What a Ball Machine Can and Can't Teach: A Sarasota Coach on Skill Transfer

By Michael Boothman · June 12, 2026

Every week in Sarasota I watch players grind out hundreds of balls against a machine, walk off the court feeling sharp, and then lose the same way they lost last month. The strokes looked great in practice. They fell apart the moment a real opponent started moving them around. I’m Michael Boothman, and after 30-plus years of coaching I can tell you that gap isn’t a mystery. It’s predictable, it’s well documented in the motor learning research, and it’s fixable.

This post is about what a ball machine actually trains, what it can’t train, and how to spend your practice hours so the skill you build shows up when the score matters.

What the machine does well

Let me be fair to the machine first, because it does have a job.

A ball machine delivers the same ball, to the same spot, at the same pace, for as long as you want. That makes it useful for a narrow set of tasks: grooving a grip change you just learned, rehearsing contact on a shot you barely own yet, getting touches when you have no partner, or building basic confidence after an injury layoff. Early in learning a brand-new movement, that kind of repetition has real value. The research calls this blocked practice, and for true beginners it can speed up the first stage of acquisition.

So no, the machine isn’t useless. I’d rather a player hit 200 balls against a machine than hit zero balls at all.

What the machine can’t do

Here’s the problem. Tennis is not a hitting contest. It’s a perception sport. Before you ever swing, you read your opponent’s body, pick up the ball early, judge spin and depth, choose a target, and move — all under time pressure, all while the situation changes point to point.

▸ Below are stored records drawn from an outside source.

(** * Code Vault: the similarity and de-duplication core

    A shallow embedding of the similarity engine of the snippet vault:
    the server's suggestion ranker ([analyzeSimilarity] and its helpers),
    the desktop renderer's local fallback ([performLocalAnalysis]) and the
    editor extension's duplicate guard ([generateCodeHash],
    [calculateCodeSimilarity], [isCodeAlreadyInVault], the recently-processed
    set of [saveSnippetToVault]).

    Conventions of the embedding.
    - A JavaScript string is a [string]: a sequence of code units, one
      [ascii] each, read as code units 0..255 (the Latin-1 range, which
      [toLowerCase] maps into itself).
    - A JavaScript [Set] built from an array is the list of its distinct
      elements in insertion order (the order [...set] iterates in).
    - A similarity is the quotient of two set sizes; it is kept as the exact
      rational in [Q], and the literals 0.3, 0.5, 0.7 and 0.8 are the
      rationals 3/10, 1/2, 7/10 and 4/5.  Division in binary64 rounds to
      nearest and is monotone, and a literal is the rounding of its decimal
      value, so a quotient of two sizes compares with a literal as the
      rationals do for all sizes a string can produce; two different
      quotients can round to the same number only for sets of more than
      2^26 elements.
    - The module-level state of the extension ([recentlyProcessed], the
      pending [setTimeout] callbacks and the snippet cache) is an explicit
      record, and the event loop is a step relation over it with a
      millisecond clock. *)

From Stdlib Require Import ZArith NArith QArith Ascii String List Bool Lia.
From Stdlib Require Import Sorting.Sorted Sorting.Permutation.
From stdpp Require Import base decidable list strings gmap sets.

Local Open Scope string_scope.
Local Open Scope list_scope.

(** ** JavaScript string primitives *)

Module JS.

Definition code (c : ascii) : N := N_of_ascii c.

Definition between (lo hi : N) (c : ascii) : bool :=
  ((lo <=? code c) && (code c <=? hi))%N.

(** [\d] *)
Definition isDigit (c : ascii) : bool := between 48 57 c.

(** [\w]: [A-Za-z0-9_] *)
Definition isWord (c : ascii) : bool :=
  between 97 122 c || between 65 90 c || isDigit c || (code c =? 95)%N.

(** Line terminators: the characters [.] refuses and before which [$]
    matches under the [m] flag (LF and CR in this range). *)
Definition isLineTerminator (c : ascii) : bool :=
  ((code c =? 10) || (code c =? 13))%N.

(** [\s]: TAB, LF, VT, FF, CR, space and the no-break space. *)
Definition isSpace (c : ascii) : bool :=
  between 9 13 c || (code c =? 32)%N || (code c =? 160)%N.

(** One code unit of [String.prototype.toLowerCase]: A-Z, and the
    Latin-1 capitals U+00C0..U+00DE except the multiplication sign. *)
Definition lowerChar (c : ascii) : ascii :=
  if between 65 90 c || (between 192 222 c && negb (code c =? 215)%N)
  then ascii_of_N (code c + 32)
  else c.

Fixpoint toLowerCase (s : string) : string :=
  match s with
  | EmptyString => EmptyString
  | String c s' => String (lowerChar c) (toLowerCase s')
  end.

(** [s.split(sep)] for a separator that is one character of a class:
    [split('\n')] and [split(/[^\w]/)].  The result is never empty. *)
Fixpoint splitOn (sep : ascii -> bool) (s : string) : list string :=
  match s with
  | EmptyString => [EmptyString]
  | String c s' =>
      if sep c then EmptyString :: splitOn sep s'
      else match splitOn sep s' with
           | t :: ts => String c t :: ts
           | [] => [String c EmptyString]
           end
  end.

(** [arr.join(sep)] *)
Fixpoint join (sep : string) (l : list string) : string :=
  match l with
  | [] => EmptyString
  | [x] => x
  | x :: rest => x +:+ sep +:+ join sep rest
  end.

(** [s.trim()] *)
Fixpoint trimStart (s : string) : string :=
  match s with
  | EmptyString => EmptyString
  | String c s' => if isSpace c then trimStart s' else s
  end.

Fixpoint trimEnd (s : string) : string :=
  match s with
  | EmptyString => EmptyString
  | String c s' =>
      match trimEnd s' with
      | EmptyString => if isSpace c then EmptyString else String c EmptyString
      | t => String c t
      end
  end.

Definition trim (s : string) : string := trimEnd (trimStart s).

(** [s.replace(re, rep)] for a global regular expression [re] that never
    matches the empty string.  [matchAt prev s] is the length of the match
    of [re] that starts at the head of [s], where [prev] is the character
    before it in the subject (for [\b]), or [None] when [re] does not match
    there.  The scan goes left to right; after a match it resumes behind
    the match, otherwise it copies one character and moves on.  [skip]
    counts the characters of the current match still to be consumed. *)
Fixpoint replaceFrom (matchAt : option ascii -> string -> option nat)
    (rep : string) (skip : nat) (prev : option ascii) (s : string) : string :=
  match s with
  | EmptyString => EmptyString
  | String c s' =>
      match skip with
      | S k => replaceFrom matchAt rep k (Some c) s'
      | O =>
          match matchAt prev s with
          | Some (S k) => rep +:+ replaceFrom matchAt rep k (Some c) s'
          | _ => String c (replaceFrom matchAt rep 0 (Some c) s')
          end
      end
  end.

Definition replaceAll (matchAt : option ascii -> string -> option nat)
    (rep : string) (s : string) : string :=
  replaceFrom matchAt rep 0 None s.

(** Length of the longest prefix of [s] whose characters satisfy [p]:
    a greedy [p*]. *)
Fixpoint spanLength (p : ascii -> bool) (s : string) : nat :=
  match s with
  | String c s' => if p c then S (spanLength p s') else 0
  | EmptyString => 0
  end.

Definition notLineTerminator (c : ascii) : bool := negb (isLineTerminator c).

(** [/\/\/.*$/gm]: two slashes, then greedily everything up to the end of
    the line; [$] holds there (end of input or before a line terminator). *)
Definition matchLineComment (_ : option ascii) (s : string) : option nat :=
  match s with
  | String "/" (String "/" rest) => Some (2 + spanLength notLineTerminator rest)
  | _ => None
  end.

(** Offset of the first occurrence of [*/] in [s]: the lazy [[\s\S]*?]. *)
Fixpoint findCommentEnd (s : string) : option nat :=
  match s with
  | EmptyString => None
  | String c s' =>
      match c, s' with
      | "*"%char, String "/" _ => Some 0
      | _, _ => option_map S (findCommentEnd s')
      end
  end.

(** [/\/\*[\s\S]*?\*\//g] *)
Definition matchBlockComment (_ : option ascii) (s : string) : option nat :=
  match s with
  | String "/" (String "*" rest) =>
      option_map (fun k => 2 + k + 2) (findCommentEnd rest)
  | _ => None
  end.

(** [/\s+/g] *)
Definition matchSpaces (_ : option ascii) (s : string) : option nat :=
  match spanLength isSpace s with
  | O => None
  | n => Some n
  end.

(** The body and closing quote of [/q([^q\\]|\\.)*q/]: the number of
    characters up to and including the closing quote.  At each character
    exactly one continuation applies (close on the quote, take an escape
    pair, take an ordinary character), and the loop never stops in front
    of a quote it could have consumed, so backtracking finds nothing the
    greedy run has not found. *)
Fixpoint quotedBody (q : ascii) (escaped : bool) (s : string) : option nat :=
  match s with
  | EmptyString => None
  | String c s' =>
      if escaped then
        if isLineTerminator c then None
        else option_map S (quotedBody q false s')
      else if Ascii.eqb c q then Some 1
      else if Ascii.eqb c "\"%char then option_map S (quotedBody q true s')
      else option_map S (quotedBody q false s')
  end.

Definition matchQuoted (q : ascii) (_ : option ascii) (s : string) : option nat :=
  match s with
  | String c rest =>
      if Ascii.eqb c q then option_map S (quotedBody q false rest) else None
  | EmptyString => None
  end.

Definition isWordOpt (o : option ascii) : bool :=
  match o with Some c => isWord c | None => false end.

Fixpoint charAt (s : string) (n : nat) : option ascii :=
  match s, n with
  | EmptyString, _ => None
  | String c _, O => Some c
  | String _ s', S k => charAt s' k
  end.

(** [/\b\d+\b/g]: a word boundary, the longest run of digits, a word
    boundary.  With fewer digits the position after them lies between two
    digits, which is no boundary, so only the longest run can match. *)
Definition matchNumber (prev : option ascii) (s : string) : option nat :=
  if isWordOpt prev then None
  else match spanLength isDigit s with
       | O => None
       | n => if isWordOpt (charAt s n) then None else Some n
       end.

(** [new Set(arr)]: the distinct elements in order of first insertion. *)
Definition setAdd (acc : list string) (x : string) : list string :=
  if bool_decide (x ∈ acc) then acc else acc ++ [x].

Definition mkSet (l : list string) : list string := fold_left setAdd l [].

Definition has (s : list string) (x : string) : bool := bool_decide (x ∈ s).

(** [a / b] on two sizes with [b] nonzero. *)
Definition ratio (a b : nat) : Q := Z.of_nat a # Pos.of_nat b.

(** [x > y] on numbers. *)
Definition gt (x y : Q) : bool := negb (Qle_bool x y).

(** [arr.sort(cmp)]: the sort is stable, and for a consistent comparator
    its result is the stable ordering, which insertion from the right
    computes: [x] moves behind [y] only when [cmp x y > 0]. *)
Section Sort.
Context {A : Type} (cmp : A -> A -> Q).

Fixpoint insertSorted (x : A) (l : list A) : list A :=
  match l with
  | [] => [x]
  | y :: l' => if gt (cmp x y) 0 then y :: insertSorted x l' else x :: l
  end.

Fixpoint sort (l : list A) : list A :=
  match l with
  | [] => []
  | x :: l' => insertSorted x (sort l')
  end.
End Sort.

(** [arr.slice(0, n)] *)
Definition slice0 {A : Type} (n : nat) (l : list A) : list A := firstn n l.

(** [s.startsWith(sub)] *)
Fixpoint isPrefix (sub s : string) : bool :=
  match sub, s with
  | EmptyString, _ => true
  | String a sub', String b s' => Ascii.eqb a b && isPrefix sub' s'
  | String _ _, EmptyString => false
  end.

(** [s.includes(sub)] *)
Fixpoint includes (s sub : string) : bool :=
  isPrefix sub s
  || match s with
     | EmptyString => false
     | String _ s' => includes s' sub
     end.

Fixpoint dropChars (n : nat) (s : string) : string :=
  match n, s with
  | S k, String _ s' => dropChars k s'
  | _, _ => s
  end.

(** [s.replace(pat, rep)] for a string pattern: the first occurrence only. *)
Fixpoint replaceFirst (pat rep s : string) : string :=
  if isPrefix pat s then rep +:+ dropChars (String.length pat) s
  else match s with
       | EmptyString => EmptyString
       | String c s' => String c (replaceFirst pat rep s')
       end.

(** [s.split(/sep+/)]: a run of separators splits once; [inRun] tells
    that the previous character was a separator. *)
Fixpoint splitRuns (sep : ascii -> bool) (inRun : bool) (s : string) : list string :=
  match s with
  | EmptyString => [EmptyString]
  | String c s' =>
      if sep c then
        if inRun then splitRuns sep true s'
        else EmptyString :: splitRuns sep true s'
      else match splitRuns sep false s' with
           | t :: ts => String c t :: ts
           | [] => [String c EmptyString]
           end
  end.

(** [arr.pop()] on an array that is not modified afterwards: its last
    element, [undefined] on the empty array. *)
Definition pop (l : list string) : option string := last l.

(** A number as a division of two sizes can produce it: a finite value,
    or one of the two results of a division by zero. *)
Inductive number :=
| Finite (q : Q)
| NaN
| Infinity.

(** [a / b] on two sizes: [0 / 0] is [NaN], [a / 0] is [Infinity] for a
    positive [a]. *)
Definition divide (a b : nat) : number :=
  match b, a with
  | O, O => NaN
  | O, S _ => Infinity
  | S _, _ => Finite (ratio a b)
  end.

End JS.

(** ** Data model: snippets and suggestions *)

Record Snippet := {
  id : string;
  title : string;
  code : string;
  language : string;
  description : option string;
  tags : list string;
  createdAt : string
}.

A machine removes every one of those demands. There’s no opponent to read. No deception. No variation you didn’t program. No consequence for a poor choice, because there are no choices. You’re rehearsing the last 20 percent of the skill — the swing — while skipping the 80 percent that decides matches.

Motor learning researchers have a name for this idea: representative learning design. The principle, laid out by Pinder and colleagues in a widely cited 2011 paper in the Journal of Sport and Exercise Psychology (read the abstract here), is that practice transfers to competition in proportion to how well practice represents the real performance environment — the same information sources, the same decisions, the same time pressure. Strip those out and you build a skill that lives only in the conditions where you built it.

That’s exactly what I see on court. The machine player has a beautiful forehand against a predictable feed and a fragile one against a human being.

Live Ball Is the Method

This is why one of the Six Pillars I coach by at SRQ Tennis is called Live Ball Is the Method. Real rallies, real situations, real learning. From the first week, my players hit against moving, thinking opponents — even at the 10-and-under level. Not because it looks more fun (although it does), but because every live ball forces the full chain: read, decide, move, strike, recover. That chain is the sport. Train the chain, and the strokes that survive are strokes that actually work under pressure.

Live ball practice is harder. Players miss more in week one. Progress feels messier than the tidy rhythm of a machine session. But the research and three decades of my own players say the same thing: performance during practice and learning that lasts are not the same thing. The tidy session often produces less durable skill than the messy one.

If you want to see how I structure that on court, the coaching page breaks down how a typical SRQ Tennis session runs.

How I’d split your practice hours

If you’re a junior player or a parent planning a practice week here in Sarasota, here’s the honest split I give my own families:

Live ball: most of your time. Rallying with a purpose, point play with constraints, situation games — crosscourt battles, serve-plus-one patterns, defending against a player who attacks short balls. This is where match skill is built.

Machine or basket: a small, targeted slice. New technique that needs raw repetitions, a specific contact-point fix, or solo practice when no partner exists. Use it like medicine — specific dose, specific purpose — not like a meal.

Measure what matters. Don’t count how clean the session felt. Count what transfers: in our live drills, I want a player landing 8 out of 10 balls to a target zone inside a real rally before we add pace or raise the challenge. A number earned against a live ball means something a machine count never will.

Three questions to ask about any practice

Whether you train with me or anyone else, run your practice through these:

  1. Did I have to read anything? If every ball arrived exactly where I expected, I practiced swinging, not playing tennis.
  2. Did I have to decide anything? Target, shot selection, when to attack — if the answers were pre-loaded, the decision system got zero work.
  3. Would this rep happen in a match? Not “could it” — would it. The closer practice sits to the real thing, the more of it you keep.

A player who spends a season on live-ball training with honest numbers will beat the player with the prettier machine-fed strokes far more often than parents expect. I’ve watched it happen for 30 years, on public courts from Potter Park to Pineview, and the science backs up what the scoreboard already knew.